I'm a ciswoman with trans family, putting myself in exactly the writer's position. Further, UU congregations don't pay any of my bills.
So I'm going to return to the Chaliceblog's roots of saying what I damn well please.
So, UU World writer, let's detail the ways you fucked up.
1. The article was all about you.
Ok, so you've got some transfolks in your family. You took a while to come around to some of the concepts that are central to "transfolks are human and have a right to self-determination and your opinion about that self-determination isn't as mission critical as you might think."
Ok, more like "Suboptimal, suboptimal," but I get it, I've been there.
Thing is, I did not treat my own personal fuckups as:
1. A greater issue for UUism
2. Universal among cis people
3. Trans folks' responsibility to deal with
4. A good subject for a lengthy and self-pitying article* in the denominational magazine.

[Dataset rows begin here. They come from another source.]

(** * Delta baking service of bar-lobby: a shallow embedding and its properties

    Source: [src/main/content/mods/delta-baking.service.ts].

    The service bakes a base game directory and an ordered list of mod
    overlays into one directory below [<WRITE_DATA_PATH>/baked-games], named
    after a SHA-256 fingerprint of the combination.

    Modelling conventions
    - JavaScript strings are [string]s holding the UTF-8 bytes of a
      well-formed text (the bytes that [createHash("sha256").update(content)]
      digests); [String.prototype.toLowerCase] is the case conversion of
      Unicode on the characters that these bytes encode, and the flag [i] of
      a regular expression with an ASCII pattern folds the ASCII letters.
    - A path is the list of its components below the root of the file system
      (POSIX separators, no symbolic links); [path.join p name] is
      [p ++ [name]] for a plain name, and a path string given by the caller is
      resolved lexically as [path.join] and [path.resolve] do.
    - The file system is a tree of files and directories with modification
      times; a directory lists its entries in the order that [readdir]
      returns them.  Every [fs] call is a function on the [world], which also
      carries the clock, the calls that the environment rejects, the log and
      the trace of the writes performed.
    - [async] functions run without interleaving: one call is one sequential
      computation in the monad [M], whose outcome is a value, a thrown error,
      or [OutOfFuel] when a recursion went deeper than the bound it was
      given ([overlayDirectory] follows the tree it reads from the disk while
      it writes to it, so its recursion has no structural bound). *)

From Stdlib Require Import String Ascii List ZArith NArith Bool Lia.
From Stdlib Require DecimalString.
Import ListNotations.

Local Open Scope string_scope.
Local Open Scope list_scope.

(* ================================================================== *)
(** * SHA-256 (FIPS 180-4), as computed by [createHash("sha256")] *)
(* ================================================================== *)

Module Sha256.
Local Open Scope Z_scope.

Definition mask32 : Z := 0xffffffff.
Definition wrap (x : Z) : Z := Z.land x mask32.
Definition plus32 (x y : Z) : Z := wrap (x + y).
Definition rotr (n x : Z) : Z := Z.lor (Z.shiftr x n) (wrap (Z.shiftl x (32 - n))).
Definition xor3 (a b c : Z) : Z := Z.lxor (Z.lxor a b) c.

Definition Ch (x y z : Z) : Z := Z.lxor (Z.land x y) (Z.land (Z.lxor x mask32) z).
Definition Maj (x y z : Z) : Z := xor3 (Z.land x y) (Z.land x z) (Z.land y z).
Definition Sigma0 (x : Z) : Z := xor3 (rotr 2 x) (rotr 13 x) (rotr 22 x).
Definition Sigma1 (x : Z) : Z := xor3 (rotr 6 x) (rotr 11 x) (rotr 25 x).
Definition sigma0 (x : Z) : Z := xor3 (rotr 7 x) (rotr 18 x) (Z.shiftr x 3).
Definition sigma1 (x : Z) : Z := xor3 (rotr 17 x) (rotr 19 x) (Z.shiftr x 10).

(** The constants of FIPS 180-4, 4.2.2 and 5.3.3, from their definition:
    the first 32 bits of the fractional parts of the cube roots of the first
    64 primes, and of the square roots of the first 8. *)
Definition is_prime (n : nat) : bool :=
  forallb (fun d => negb (Nat.eqb (Nat.modulo n d) 0)) (seq 2 (n - 2)).

Definition first_primes (count : nat) : list Z :=
  map Z.of_nat (firstn count (filter is_prime (seq 2 310))).

(** The integer cube root, bit by bit from the top. *)
Fixpoint cube_root (bits : nat) (x acc : Z) : Z :=
  match bits with
  | O => acc
  | S bits' =>
      let candidate := acc + Z.shiftl 1 (Z.of_nat bits') in
      if candidate * candidate * candidate <=? x
      then cube_root bits' x candidate
      else cube_root bits' x acc
  end.

Definition K : list Z :=
  Eval vm_compute in map (fun p => wrap (cube_root 36 (Z.shiftl p 96) 0)) (first_primes 64).

Definition H0 : list Z :=
  Eval vm_compute in map (fun p => wrap (Z.sqrt (Z.shiftl p 64))) (first_primes 8).

(** Padding: the byte 0x80, zero bytes up to 56 modulo 64, then the bit
    length as a 64-bit big-endian integer. *)
Definition be_bytes (count : nat) (x : Z) : list Z :=
  map (fun i => Z.land (Z.shiftr x (8 * Z.of_nat i)) 0xff) (rev (seq 0 count)).

Definition pad (msg : list Z) : list Z :=
  let len := Z.of_nat (length msg) in
  let zeros := Z.to_nat ((55 - len) mod 64) in
  msg ++ [0x80] ++ repeat 0 zeros ++ be_bytes 8 (8 * len).

Definition be_word (b0 b1 b2 b3 : Z) : Z :=
  Z.lor (Z.shiftl b0 24) (Z.lor (Z.shiftl b1 16) (Z.lor (Z.shiftl b2 8) b3)).

Fixpoint words_of_bytes (fuel : nat) (bs : list Z) : list Z :=
  match fuel, bs with
  | S fuel', b0 :: b1 :: b2 :: b3 :: rest => be_word b0 b1 b2 b3 :: words_of_bytes fuel' rest
  | _, _ => []
  end.

Fixpoint blocks_of_words (fuel : nat) (ws : list Z) : list (list Z) :=
  match fuel, ws with
  | _, [] => []
  | O, _ => []
  | S fuel', _ => firstn 16 ws :: blocks_of_words fuel' (skipn 16 ws)
  end.

(** Message schedule, kept newest word first: [rw] holds W(t-1), W(t-2), ... *)
Definition next_word (rw : list Z) : Z :=
  plus32 (plus32 (sigma1 (nth 1 rw 0)) (nth 6 rw 0))
         (plus32 (sigma0 (nth 14 rw 0)) (nth 15 rw 0)).

Fixpoint extend (count : nat) (rw : list Z) : list Z :=
  match count with
  | O => rw
  | S count' => extend count' (next_word rw :: rw)
  end.

Definition schedule (block : list Z) : list Z := rev (extend 48 (rev block)).

Record regs := Regs { ra : Z; rb : Z; rc : Z; rd : Z; re : Z; rf : Z; rg : Z; rh : Z }.

Definition round (s : regs) (kw : Z * Z) : regs :=
  let '(k, w) := kw in
  let t1 := plus32 (plus32 (plus32 (rh s) (Sigma1 (re s))) (plus32 (Ch (re s) (rf s) (rg s)) k)) w in
  let t2 := plus32 (Sigma0 (ra s)) (Maj (ra s) (rb s) (rc s)) in
  Regs (plus32 t1 t2) (ra s) (rb s) (rc s) (plus32 (rd s) t1) (re s) (rf s) (rg s).

Definition regs_of (h : list Z) : regs :=
  Regs (nth 0 h 0) (nth 1 h 0) (nth 2 h 0) (nth 3 h 0)
       (nth 4 h 0) (nth 5 h 0) (nth 6 h 0) (nth 7 h 0).

Definition list_of (s : regs) : list Z :=
  [ra s; rb s; rc s; rd s; re s; rf s; rg s; rh s].

Definition compress (h : list Z) (block : list Z) : list Z :=
  let s := fold_left round (combine K (schedule block)) (regs_of h) in
  map (fun p => plus32 (fst p) (snd p)) (combine h (list_of s)).

Definition digest_words (msg : list Z) : list Z :=
  let bs := pad msg in
  let ws := words_of_bytes (length bs) bs in
  fold_left compress (blocks_of_words (length ws) ws) H0.

Definition hex_digit (d : Z) : ascii :=
  if d <? 10 then ascii_of_N (Z.to_N (48 + d)) else ascii_of_N (Z.to_N (87 + d)).

Definition hex_byte (b : Z) : string :=
  String (hex_digit (Z.shiftr b 4)) (String (hex_digit (Z.land b 0xf)) EmptyString).

Definition bytes_of_string (s : string) : list Z :=
  map (fun c => Z.of_N (N_of_ascii c)) (list_ascii_of_string s).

You did ALL OF THOSE THINGS.
You're a big fish in what has to be a very small pond at your publication. You TOTALLY could have said "Hey, maybe a trans person should be writing this." Your decision not to do so is baffling to me, particularly since well-known trans folks in the denomination advised you to do exactly that. Sometimes the best way to be an ally is to hand over the mic. This would have been a good opportunity to do that. You chose not to--why? Is the story of your personal struggles really the one you thought our denomination needed to hear?

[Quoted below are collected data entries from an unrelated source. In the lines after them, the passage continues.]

(** * Campaign: a deposit / allocation / claim ledger

    Shallow embedding of the [Campaign] contract (Solidity ^0.8.26) and the
    proofs of its accounting and life-cycle properties.

    Modelling choices, all taken from the contract and from the execution
    model of its platform:
    - [uint256] and [address] are [N]; every [+=] and [-] of the source is
      a checked operation that aborts the call with [Panic 0x11] when the
      result leaves the 256-bit range (Solidity 0.8 semantics);
    - a [mapping] is a finite map read with a default ([0] or [false]);
    - a function body is a computation over the [World] (the contract's
      storage, the token it talks to, its native-currency balance) that
      either finishes or aborts; [transact] is the call as the platform
      runs it: an aborted call is rolled back to the world it started in;
    - the ERC20 token is an interface ([IERC20]); the properties of the
      ledger are proved for every implementation of it;
    - an external call (token transfer, native-currency send) is a step
      with an outcome (it succeeds or it fails), during which the callee
      may call the contract again. The contract is given twice: first run
      against callees that make no call, then, in [Reentrant], against
      callees that call back as they like; the first is the second with
      the callee [Reentrant.quiet] (lemma [transact_quiet]). *)

From Stdlib Require Import NArith String Lia.
From stdpp Require Import strings list gmap fin_maps.

Local Open Scope N_scope.

(** ** Value types *)

Abbreviation address := N (only parsing).
Abbreviation uint256 := N (only parsing).

Definition MAX_UINT256 : N := 2 ^ 256 - 1.

(** [0.001 ether], in wei. *)
Definition DEPOSIT_FEE : N := 10 ^ 15.

Inductive State := Graduating | Live | Rescue | Ended.

#[global] Instance State_eq_dec : EqDecision State.
Proof. solve_decision. Defined.

(** How a call aborts: a failed [require] with its message, a checked
    arithmetic or array-bounds failure, or a failed [SafeERC20] operation. *)
Inductive error :=
| Revert (reason : string)
| Panic (code : N)
| SafeERC20Failed.

Inductive event :=
| Deposit (depositor : address) (amount fee : uint256)
| StateChanged (newState : State)
| FundsRescued (rescuer : address) (amount : uint256)
| AllocationsSet (user : address) (amount : uint256)
| TokensClaimed (claimer : address) (amount : uint256)
| RemainingTokensRescued (amount : uint256).

(** What a call does to the outside, in order: the events it emits and the
    external calls it issues. *)
Inductive effect :=
| Emit (e : event)
| TokenTransfer (to : address) (amount : uint256)
| TokenTransferFrom (from to : address) (amount : uint256)
| EtherSent (to : address) (value : uint256).

(** ** The token interface *)

(** The three entry points of [IERC20] the contract uses. The first
    address is the caller of the token ([msg.sender] inside the token);
    [None] is a call that reverts or returns [false], which [SafeERC20]
    turns into a revert of the calling function. *)
Class IERC20 (T : Type) := {
  balanceOf : T -> address -> uint256;
  transfer : T -> address -> address -> uint256 -> option T;
  transferFrom : T -> address -> address -> address -> uint256 -> option T
}.

(** ** Storage *)

Record Campaign := {
  title : string;
  tokenAddress : address;
  totalDeposits : uint256;
  owner : address;
  currentState : State;
  feeRecipient : address;
  deposits : gmap N N;
  allocations : gmap N N;
  hasClaimed : gmap N bool;
  depositors : list N;
  (* ReentrancyGuard: [true] while a [nonReentrant] function runs *)
  entered : bool
}.

(** Reading a mapping: an absent key reads as the zero value. *)
Definition rd (m : gmap N N) (a : address) : uint256 := default 0 (m !! a).
Definition rdb (m : gmap N bool) (a : address) : bool := default false (m !! a).

Definition set_totalDeposits (v : uint256) (c : Campaign) : Campaign :=
  {| title := title c; tokenAddress := tokenAddress c; totalDeposits := v;
     owner := owner c; currentState := currentState c;
     feeRecipient := feeRecipient c; deposits := deposits c;
     allocations := allocations c; hasClaimed := hasClaimed c;
     depositors := depositors c; entered := entered c |}.

Definition set_currentState (v : State) (c : Campaign) : Campaign :=
  {| title := title c; tokenAddress := tokenAddress c;
     totalDeposits := totalDeposits c;
     owner := owner c; currentState := v;
     feeRecipient := feeRecipient c; deposits := deposits c;
     allocations := allocations c; hasClaimed := hasClaimed c;
     depositors := depositors c; entered := entered c |}.

Definition set_feeRecipient (v : address) (c : Campaign) : Campaign :=
  {| title := title c; tokenAddress := tokenAddress c;
     totalDeposits := totalDeposits c;
     owner := owner c; currentState := currentState c;
     feeRecipient := v; deposits := deposits c;
     allocations := allocations c; hasClaimed := hasClaimed c;
     depositors := depositors c; entered := entered c |}.

Definition set_deposits (v : gmap N N) (c : Campaign) : Campaign :=
  {| title := title c; tokenAddress := tokenAddress c;
     totalDeposits := totalDeposits c;
     owner := owner c; currentState := currentState c;
     feeRecipient := feeRecipient c; deposits := v;
     allocations := allocations c; hasClaimed := hasClaimed c;
     depositors := depositors c; entered := entered c |}.

Definition set_allocations (v : gmap N N) (c : Campaign) : Campaign :=
  {| title := title c; tokenAddress := tokenAddress c;
     totalDeposits := totalDeposits c;
     owner := owner c; currentState := currentState c;
     feeRecipient := feeRecipient c; deposits := deposits c;
     allocations := v; hasClaimed := hasClaimed c;
     depositors := depositors c; entered := entered c |}.

Definition set_hasClaimed (v : gmap N bool) (c : Campaign) : Campaign :=
  {| title := title c; tokenAddress := tokenAddress c;
     totalDeposits := totalDeposits c;
     owner := owner c; currentState := currentState c;
     feeRecipient := feeRecipient c; deposits := deposits c;
     allocations := allocations c; hasClaimed := v;
     depositors := depositors c; entered := entered c |}.

Definition set_depositors (v : list N) (c : Campaign) : Campaign :=
  {| title := title c; tokenAddress := tokenAddress c;
     totalDeposits := totalDeposits c;
     owner := owner c; currentState := currentState c;
     feeRecipient := feeRecipient c; deposits := deposits c;
     allocations := allocations c; hasClaimed := hasClaimed c;
     depositors := v; entered := entered c |}.

Definition set_entered (v : bool) (c : Campaign) : Campaign :=
  {| title := title c; tokenAddress := tokenAddress c;
     totalDeposits := totalDeposits c;
     owner := owner c; currentState := currentState c;
     feeRecipient := feeRecipient c; deposits := deposits c;
     allocations := allocations c; hasClaimed := hasClaimed c;
     depositors := depositors c; entered := v |}.

(** [deposits[a] = v], [allocations[a] = v], [hasClaimed[a] = v] and
    [depositors.push(a)]. *)
Definition write_deposit (a : address) (v : uint256) (c : Campaign) :=
  set_deposits (<[a := v]> (deposits c)) c.
Definition write_allocation (a : address) (v : uint256) (c : Campaign) :=
  set_allocations (<[a := v]> (allocations c)) c.
Definition write_hasClaimed (a : address) (v : bool) (c : Campaign) :=
  set_hasClaimed (<[a := v]> (hasClaimed c)) c.
Definition push_depositor (a : address) (c : Campaign) :=
  set_depositors (depositors c ++ [a]) c.

(** ** Sums and summaries used by the statements *)

Definition sumN (l : list N) : N := foldr N.add 0 l.

(** The sum of all values of a mapping, and the sum of its nonzero
    values only. *)
Definition sum_map (m : gmap N N) : N := map_fold (fun _ v acc => v + acc) 0 m.
Definition sum_nonzero (m : gmap N N) : N :=
  sum_map (filter (fun kv => kv.2 ≠ 0) m).

(** The token amount a call sends out with [safeTransfer], in total and
    to one address. *)
Definition transferred (log : list effect) : N :=
  sumN (map (fun e => match e with TokenTransfer _ a => a | _ => 0 end) log).
Definition transferred_to (who : address) (log : list effect) : N :=
  sumN (map (fun e => match e with
                      | TokenTransfer to a => if to =? who then a else 0
                      | _ => 0
                      end) log).

(** The transition graph of the life cycle and its reflexive-transitive
    closure. *)
Definition legal_transition (s s' : State) : bool :=
  match s, s' with
  | Graduating, Live | Graduating, Rescue | Live, Ended => true
  | _, _ => false
  end.

Definition advances (s s' : State) : bool :=
  match s, s' with
  | Graduating, _ => true
  | Live, Live | Live, Ended => true
  | Rescue, Rescue => true
  | Ended, Ended => true
  | _, _ => false
  end.

(** The refund loop of [changeStateToRescue] seen as a function of the
    depositor list and the [deposits] mapping: the mapping it leaves and
    the refunds it pays, in order. *)
Fixpoint zeroed (l : list N) (m : gmap N N) : gmap N N :=
  match l with
  | [] => m
  | d :: l' => if 0 <? rd m d then zeroed l' (<[d := 0]> m) else zeroed l' m
  end.

Fixpoint refunds (l : list N) (m : gmap N N) : list (N * N) :=
  match l with
  | [] => []
  | d :: l' =>
      if 0 <? rd m d then (d, rd m d) :: refunds l' (<[d := 0]> m)
      else refunds l' m
  end.

Definition refund_log (r : list (N * N)) : list effect :=
  flat_map (fun da => [TokenTransfer da.1 da.2; Emit (FundsRescued da.1 da.2)]) r.

(** The write loop of [setAllocations] seen as a function: the
    assignments are made left to right, a later one overwriting an
    earlier one for the same user. *)
Definition assign (m : gmap N N) (pairs : list (N * N)) : gmap N N :=
  foldl (fun m ua => <[ua.1 := ua.2]> m) m pairs.

Definition assign_log (pairs : list (N * N)) : list effect :=
  map (fun ua => Emit (AllocationsSet ua.1 ua.2)) pairs.

(** The bookkeeping invariant of the deposit ledger: the running total
    is the sum of the balances, every address with a balance is in the
    depositor list, and no [nonReentrant] function is running. *)
Definition ledger_inv (c : Campaign) : Prop :=
  totalDeposits c = sum_map (deposits c) /\
  (forall a, rd (deposits c) a ≠ 0 -> a ∈ depositors c) /\
  entered c = false.

(** ** The contract *)

Definition constructor (_title : string) (_tokenAddress _owner _feeRecipient : address)
  : error + Campaign :=
  if _feeRecipient =? 0 then inl (Revert "Invalid fee recipient address")
  else inr {| title := _title; tokenAddress := _tokenAddress; totalDeposits := 0;
              owner := _owner; currentState := Graduating;
              feeRecipient := _feeRecipient; deposits := ∅; allocations := ∅;
              hasClaimed := ∅; depositors := []; entered := false |}.

Section Contract.
Context {T : Type} `{IERC20 T}.

(** Everything a call can read or change: the contract's address and
    storage, the state of the token contract, the contract's
    native-currency balance, and which addresses accept a plain
    native-currency call. *)
Record World := {
  this : address;
  storage : Campaign;
  token : T;
  balance : uint256;
  acceptsEther : address -> bool
}.

Definition set_storage (f : Campaign -> Campaign) (w : World) : World :=
  {| this := this w; storage := f (storage w); token := token w;
     balance := balance w; acceptsEther := acceptsEther w |}.
Definition set_token (t : T) (w : World) : World :=
  {| this := this w; storage := storage w; token := t;
     balance := balance w; acceptsEther := acceptsEther w |}.
Definition set_balance (b : uint256) (w : World) : World :=
  {| this := this w; storage := storage w; token := token w;
     balance := b; acceptsEther := acceptsEther w |}.

(** *** Computations: state, effects, abort *)

Inductive result (A : Type) :=
| Ok (a : A) (w : World) (log : list effect)
| Err (e : error) (w : World).
Arguments Ok {A} a w log.
Arguments Err {A} e w.

Definition M (A : Type) := World -> result A.

Definition ret {A} (a : A) : M A := fun w => Ok a w [].

Definition bind {A B} (m : M A) (k : A -> M B) : M B := fun w =>
  match m w with
  | Ok a w1 l1 =>
      match k a w1 with
      | Ok b w2 l2 => Ok b w2 (l1 ++ l2)
      | Err e w2 => Err e w2
      end
  | Err e w1 => Err e w1
  end.

Notation "'do' x <- m ; k" := (bind m (fun x => k))
  (at level 10, x name, m at level 100, k at level 200).
Notation "m ;; k" := (bind m (fun _ => k))
  (at level 100, k at level 200, right associativity).

Definition abort {A} (e : error) : M A := fun w => Err e w.

Definition require (cond : bool) (reason : string) : M unit :=
  if cond then ret tt else abort (Revert reason).

Definition sload {A} (f : Campaign -> A) : M A := fun w => Ok (f (storage w)) w [].
Definition sstore (f : Campaign -> Campaign) : M unit :=
  fun w => Ok tt (set_storage f w) [].
Definition emit (e : event) : M unit := fun w => Ok tt w [Emit e].

(** Checked arithmetic of Solidity 0.8. *)
Definition checked_add (a b : uint256) : M uint256 :=
  if a + b <=? MAX_UINT256 then ret (a + b) else abort (Panic 17).
Definition checked_sub (a b : uint256) : M uint256 :=
  if b <=? a then ret (a - b) else abort (Panic 17).

(** [arr[i]] on an array: out of range is [Panic 0x32]. *)
Definition index (arr : list N) (i : nat) : M N :=
  match arr !! i with
  | Some x => ret x
  | None => abort (Panic 50)
  end.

2. You have some boundary issues
First off, please stop thinking so much about your family members' genitals. If we learned nothing else from Margaret Mead, we should know that doing so is creepy and weird. Volunteering information about your own genitals is not something members of polite society do, this goes double for asking other people about theirs, and like quintuple if they're kin.
Can you accept that there's stuff that's none of your business?
Even more central: there's stuff that's none of the rest of the world's business.
You can't change the name of your kid, admit they are your kid, and pretend you've given them any privacy. Calvin Trillin once said that he stopped writing about his kids because adolescence is hard enough. I don't know your trans relations, but I'd bet cash money their lives are hard enough. Knock it off.
3. Get the fuck over the pronoun thing
If you have trouble doing so with people you love, but have no trouble saying "Someone left their phone behind, I hope they come back for it!" then address that with a therapist, not the reading UU public.
4. When trans folks talk, LISTEN
I'm writing this specifically aimed at the issues of a cis woman writing about trans relations. Your article has MANY MORE PROBLEMS THAN THAT from a trans perspective. Per Alex Kapitan's facebook post on the subject, you ignored the first time and several additional times you were informed of those issues. But you're going to get a lot of mail and there's going to be a lot of writing about how just tossing gender slurs into your article and how saying someone "identifies" as what they are is shitty. Please read those things, think about them, apply them to the way you treat other people and then...don't write about what you learn like basic human decency is an achievement for which you deserve a prize.
*If you read the Rev. Nancy McDonald Ladd's kickass book "After the Good News" and have confession and atonement on the brain, you might play Rabbi Kushner and imagine there was some of that going on here. It sounded like that to me. But I'm not an expert.